This kind of problem is being asked/solved over and over again, it all boils down to segmentation at multiple levels: visual, physical and data segmentation.
The simplest segmentation you can do in 2D is to represent your world as a grid of square chunks, as you already thought. Then you store loaded chunks in a 2D array, or in a dictionary with
Vector2s as keys (usually in a scaled-down "chunk coordinate system", so this way their coordinates are contiguous).
Then, regularly check the chunk "slots" in a range around the player. If some aren't present, load them, and make sure chunks outside of the range get unloaded. It can be optimized by detecting when the player crosses the boundaries of its current chunk.
I said there are multiple levels of segmentation: the simplest is to mix all of them, so 1 chunk of data, visuals and physics are all in the same object, with same grid size. But that's not mandatory, you could have the whole map loaded in data, but only instance part of it as visual/physic chunks. It also depends which nodes you use, which technical limitations you need to solve (like neighboring).
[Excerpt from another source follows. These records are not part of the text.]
(** The copy loop writes the copy of the source at each destination whose
    source holds a character and nothing else. *)
Lemma copy_loop_get (t : jsarray) (off : Z) (l : list Move) (nc : jsarray) (i : Z) :
  (forall m, In m l -> dst m = src m + off) ->
  get (fold_left
         (fun nc m =>
            match get t (src m) with
            | Char sourceChar => set nc (dst m) (Char (copy_of sourceChar))
            | Null | Undefined => nc
            end) l nc) i
  = if existsb (fun m => dst m =? i) l
    then match get t (i - off) with
         | Char c => Char (copy_of c)
         | Null | Undefined => get nc i
         end
    else get nc i.
Proof.
  revert nc. induction l as [|m l IH]; intros nc Hl; [reflexivity|].
  cbn [fold_left existsb].
  rewrite IH by (intros m' Hm'; apply Hl; now right).
  assert (Hm : dst m = src m + off) by (apply Hl; now left).
  destruct (Z.eqb_spec (dst m) i) as [E|Hne]; cbn [orb].
  - replace (i - off) with (src m) by lia.
    destruct (get t (src m)) as [| |c] eqn:Es.
    + now destruct (existsb _ l).
    + now destruct (existsb _ l).
    + rewrite E, get_set_same. now destruct (existsb _ l).
  - destruct (get t (src m)) as [| |c] eqn:Es; try reflexivity.
    rewrite get_set_other by assumption. reflexivity.
Qed.

Lemma has_plan_dst_eq (sel : list Z) (off i : Z) :
  existsb (fun m => dst m =? i) (plan sel off) = has sel (i - off).
Proof.
  apply bool_eq_iff. rewrite has_In, existsb_exists. split.
  - intros (m & Hm & E). apply In_plan in Hm as [Hm Hd].
    apply Z.eqb_eq in E. now replace (i - off) with (src m) by lia.
  - intros H. exists (mkMove (i - off) i). split; [|apply Z.eqb_refl].
    apply In_plan. simpl. split; [assumption | lia].
Qed.

(** A copy-drag that passes the three guards. *)
Lemma handleCopyCharacter_performed (fromIndex toIndex : Z) (s : State) :
  fromIndex <> toIndex ->
  in_grid toIndex ->
  (forall d, In d (destinations (CopyDrag fromIndex toIndex) s) -> in_grid d) ->
  handleCopyCharacter fromIndex toIndex s
  = let copies := plan (sort_num (selected (selection s))) (toIndex - fromIndex) in
    mkState (copy_font copies (font s))
            (mkSelection (clamp (anchor (selection s) + (toIndex - fromIndex)))
                         (set_of_list (map dst copies)))
            (clipboard s).
Proof.
  intros Hne Hto Hd. unfold handleCopyCharacter.
  destruct (Z.eqb_spec fromIndex toIndex); [contradiction|].
  apply out_of_bounds_false in Hto. rewrite Hto.
  simpl in Hd. now rewrite (no_destination_out_of_bounds _ Hd).
Qed.

(** X10. A copy-drag that is carried out writes, at every destination whose
    source holds a character, a new character made from the source as it
    was before the drag: the same segments, and the name, printed as a
    template literal prints it, followed by [_copy], or [null] when the name
    is falsy.  A destination whose source is absent keeps what it held, and
    so does every slot that is not a destination, the sources among them. *)
Theorem copy_drag_copies_sources (fromIndex toIndex : Z) (s : State) :
  fromIndex <> toIndex ->
  in_grid toIndex ->
  (forall d, In d (destinations (CopyDrag fromIndex toIndex) s) -> in_grid d) ->
  let off := toIndex - fromIndex in
  let sel := selected (selection s) in
  let t := characters (font s) in
  let t' := characters (font (handleCopyCharacter fromIndex toIndex s)) in
  (forall x c, In x sel -> get t x = Char c ->
               get t' (x + off)
               = Char (mkChar (segments c)
                              (if truthy (name c)
                               then VStr (to_string (name c) ++ "_copy")
                               else VNull)))
  /\ (forall x, In x sel -> slot_truthy (get t x) = false ->
                is_array_index (x + off) = true ->
                get t' (x + off) = get t (x + off))
  /\ (forall i, is_array_index i = true -> ~ In (i - off) sel ->
                get t' i = get t i).
Proof.
  intros Hne Hto Hd off sel t t'.
  assert (H : forall i,
             get t' i
             = if has sel (i - off)
               then match get t (i - off) with
                    | Char c => Char (copy_of c)
                    | Null | Undefined => get (spread t) i
                    end
               else get (spread t) i).
  { intros i. unfold t'. rewrite handleCopyCharacter_performed by assumption.
    cbv zeta. cbn [font]. unfold copy_font. cbn [characters].
    rewrite (copy_loop_get _ (toIndex - fromIndex)).
    - now rewrite has_plan_dst_eq, has_sort_num.
    - intros m Hm. now apply In_plan in Hm. }
  split; [|split].
  - intros x c Hx Hc. rewrite H.
    replace (x + off - off) with x by lia.
    apply has_In in Hx. now rewrite Hx, Hc.
  - intros x Hx Habs Hidx. rewrite H.
    replace (x + off - off) with x by lia.
    apply has_In in Hx. rewrite Hx, get_spread, Hidx.
    now destruct (get t x).
  - intros i Hi Hn. rewrite H. apply has_false in Hn.
    now rewrite Hn, get_spread, Hi.
Qed.

Lemma copy_drag_copies_sources_witness :
  get (characters (font (handleCopyCharacter 2 10 two_glyphs))) (3 + (10 - 2))
  = Char (mkChar (VNum 9) (VStr "B_copy")).
Proof.
  refine (proj1 (copy_drag_copies_sources 2 10 two_glyphs _ _ _) 3 glyph_B _ _).
  - lia.
  - unfold in_grid. lia.
  - intros d Hd. vm_compute in Hd. unfold in_grid.
    destruct Hd as [<-|[<-|[]]]; lia.
  - vm_compute. auto.
  - reflexivity.
Defined.

(** X11. After a move or a copy-drag that is carried out from a state whose
    anchor is selected, the anchor is the old anchor plus the offset (the
    clamp to [0, 255] changes nothing), the selected set is the old one
    shifted by the offset, and the clipboard is untouched. *)
Theorem drag_shifts_selection (fromIndex toIndex : Z) (s : State) :
  fromIndex <> toIndex ->
  in_grid toIndex ->
  (forall d, In d (destinations (MoveDrag fromIndex toIndex) s) -> in_grid d) ->
  anchor_selected (selection s) ->
  let off := toIndex - fromIndex in
  forall s',
    s' = handleReorder fromIndex toIndex s
    \/ s' = handleCopyCharacter fromIndex toIndex s ->
    anchor (selection s') = anchor (selection s) + off
    /\ (forall d, In d (selected (selection s'))
                  <-> In (d - off) (selected (selection s)))
    /\ clipboard s' = clipboard s.
Proof.
  intros Hne Hto Hd Ha off s' Hs'.
  assert (Hsel : selection s'
                 = mkSelection (clamp (anchor (selection s) + off))
                     (set_of_list
                        (map dst (plan (sort_num (selected (selection s))) off)))
                 /\ clipboard s' = clipboard s).
  { destruct Hs' as [-> | ->].
    - now rewrite handleReorder_performed by assumption.
    - now rewrite handleCopyCharacter_performed by assumption. }
  destruct Hsel as [-> Hclip]. cbn [anchor selected].
  split; [|split; [|exact Hclip]].
  - apply clamp_in_grid. apply Hd. unfold destinations. fold off.
    rewrite In_plan_dst, In_sort_num.
    replace (anchor (selection s) + off - off) with (anchor (selection s)) by lia.
    exact Ha.
  - intros d. now rewrite In_set_of_list, In_plan_dst, In_sort_num.
Qed.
If your map is finite and small enough to fit in memory, you could have all data loaded with no segmentation. If you are unsure of the size, or if it's infinite, everything must be segmented.
More complex segmentation involves quadtrees or LOD grids, but in 2D you might not even need that. They would be used more likely in perspective 3D because you can see at many orders of magnitude (from flower near you to mountains in the distance), while in 2D or ortho you see a fixed range regardless of where you look at.